╭─ The data

(** * sign-annotator: the annotation store and the export services

    A shallow embedding of [stores/annotation-store.ts] (markers, spans,
    the mutation operations, the undo history the store is wrapped in) and
    of the exporters of [services/export], with the properties of the
    specification stated and settled against them.

    Times are milliseconds, taken as integers ([Z]).  Identifiers are
    strings.  [crypto.randomUUID()] and [new Date()] are inputs from the
    environment: every operation that calls them takes the value read as
    an explicit argument. *)

From stdpp Require Import gmap strings list fin_maps pretty.
From Stdlib Require Import ZArith Lia Ascii.
From Stdlib Require Import PrimFloat SpecFloat FloatOps.

Local Open Scope Z_scope.

(** ** JavaScript truthiness of strings *)

(** [if (s)] on a string: every string but the empty one is truthy. *)
Definition truthy (s : string) : bool :=
  match s with
  | EmptyString => false
  | String _ _ => true
  end.

(** [if (o)] on a [string | null]. *)
Definition truthy_opt (o : option string) : bool :=
  match o with
  | Some s => truthy s
  | None => false
  end.

(** ** utils/id-generator.ts *)

(** [generateId(prefix)], with [uuid] the value of [crypto.randomUUID()]. *)
Definition generateId (prefix uuid : string) : string :=
  if truthy prefix then prefix +:+ "_" +:+ uuid else uuid.

(** ** utils/time.ts *)

Definition clamp (value min max : Z) : Z := Z.max min (Z.min max value).

(** ** types/annotation.ts *)

Module Marker.
Record t : Type := mk {
    id : string;
    time : Z;
    typeId : string;
    tierId : string;
    videoId : string;
    confirmed : bool;
    value : option string
  }.

Definition with_time (v : Z) (m : t) : t :=
    mk (id m) v (typeId m) (tierId m) (videoId m) (confirmed m) (value m).
Definition with_tierId (v : string) (m : t) : t :=
    mk (id m) (time m) (typeId m) v (videoId m) (confirmed m) (value m).
Definition with_typeId (v : string) (m : t) : t :=
    mk (id m) (time m) v (tierId m) (videoId m) (confirmed m) (value m).
Definition with_value (v : string) (m : t) : t :=
    mk (id m) (time m) (typeId m) (tierId m) (videoId m) (confirmed m) (Some v).
  (** [{ ...m, typeId, confirmed: true }] *)
Definition confirm (ty : string) (m : t) : t :=
    mk (id m) (time m) ty (tierId m) (videoId m) true (value m).
End Marker.

Module Span.
Record t : Type := mk {
    id : string;
    startMarkerId : string;
    endMarkerId : string;
    tierId : string;
    videoId : string;
    gloss : string
  }.

Definition with_gloss (g : string) (sp : t) : t :=
    mk (id sp) (startMarkerId sp) (endMarkerId sp) (tierId sp) (videoId sp) g.
  (** [{ ...sp, startMarkerId, endMarkerId, gloss }] *)
Definition with_anchors (s e g : string) (sp : t) : t :=
    mk (id sp) s e (tierId sp) (videoId sp) g.
End Span.

(** [Omit<AnnotationSpan, 'id'>]: what [addSpan] receives. *)
Module NewSpan.
Record t : Type := mk {
    startMarkerId : string;
    endMarkerId : string;
    tierId : string;
    videoId : string;
    gloss : string
  }.

  (** [{ ...span, id }] *)
Definition with_id (i : string) (sp : t) : Span.t :=
    Span.mk i (startMarkerId sp) (endMarkerId sp) (tierId sp) (videoId sp) (gloss sp).
End NewSpan.

#[global] Instance marker_eq_dec : EqDecision Marker.t.
Proof. solve_decision. Defined.
#[global] Instance span_eq_dec : EqDecision Span.t.
Proof. solve_decision. Defined.

(** ** The state of the annotation store

    The imported ELAN display data ([elanTiers], [elanSpans],
    [showElanAnnotations]) is read and written by no operation below and
    is left out. *)

Record AnnotationState : Type := mkState {
  markers : list Marker.t;
  spans : list Span.t;
  selectedMarkerId : option string;
  pendingMarkerId : option string;
  selectedSpanId : option string;
  editingSpanId : option string
}.

Definition initialState : AnnotationState :=
  mkState [] [] None None None None.

(** [markers.find((m) => m.id === id)] and [spans.find((sp) => sp.id === id)] *)
Definition findMarker (ms : list Marker.t) (i : string) : option Marker.t :=
  List.find (λ m, bool_decide (Marker.id m = i)) ms.

Definition findSpan (sps : list Span.t) (i : string) : option Span.t :=
  List.find (λ sp, bool_decide (Span.id sp = i)) sps.

(** ** The undo history around the store *)

(** [partialize]: what the history keeps of a state. *)
Record Snapshot : Type := mkSnapshot {
  snap_markers : list Marker.t;
  snap_spans : list Span.t
}.

Definition partialize (s : AnnotationState) : Snapshot :=
  mkSnapshot (markers s) (spans s).

Definition limit : nat := 100.

(** The test of the [handleSet] option on a reference: it is a non-empty
    id ([current.pendingMarkerId && ...]) that no marker of the current
    state carries ([!ids.has(...)]). *)
Definition orphaned (current : AnnotationState) (ref : option string) : bool :=
  let ids : gset string := list_to_set (Marker.id <$> markers current) in
  match ref with
  | Some i => truthy i && bool_decide (i ∉ ids)
  | None => false
  end.

(** The state after the [updates] of the [handleSet] option: an orphaned
    reference becomes [null]. *)
Definition cleanOrphans (current : AnnotationState) : AnnotationState :=
  mkState (markers current) (spans current)
    (if orphaned current (selectedMarkerId current) then None
     else selectedMarkerId current)
    (if orphaned current (pendingMarkerId current) then None
     else pendingMarkerId current)
    (selectedSpanId current) (editingSpanId current).

Record Store : Type := mkStore {
  get : AnnotationState;
  pastStates : list Snapshot;
  futureStates : list Snapshot
}.

#[global] Instance state_eq_dec : EqDecision AnnotationState.
Proof. solve_decision. Defined.
#[global] Instance snapshot_eq_dec : EqDecision Snapshot.
Proof. solve_decision. Defined.
#[global] Instance store_eq_dec : EqDecision Store.
Proof. solve_decision. Defined.

Definition initialStore : Store := mkStore initialState [] [].

(** *** The history

    The store is created through the [temporal] middleware of the zundo
    package, a dependency that is not part of the repository; the options
    it is given ([limit], [partialize], [handleSet]) are the source's.
    The middleware hands the creator of the store a [set] that reads the
    projection of the state, applies the patch, and passes the projection
    read before to the [handleSet] option; [setState] of the store is
    wrapped in the same way.  Its [undo] and [redo] put a snapshot back
    through the unwrapped [set]: they record nothing and do not go
    through [handleSet]. *)

(** zundo's [_handleSet], the function the [handleSet] option receives and
    calls first: when [limit] snapshots are held the oldest one is
    dropped, and the snapshot goes to the end of the past states. *)
Definition record (past : list Snapshot) (snap : Snapshot) : list Snapshot :=
  (if bool_decide (limit ≤ length past)%nat then drop 1 past else past) ++ [snap].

╰─

- Prompt: Copy out all lines of the material containing the word "Instance".

- Solution to this task:
#[global] Instance marker_eq_dec : EqDecision Marker.t.
#[global] Instance span_eq_dec : EqDecision Span.t.
#[global] Instance state_eq_dec : EqDecision AnnotationState.
#[global] Instance snapshot_eq_dec : EqDecision Snapshot.
#[global] Instance store_eq_dec : EqDecision Store.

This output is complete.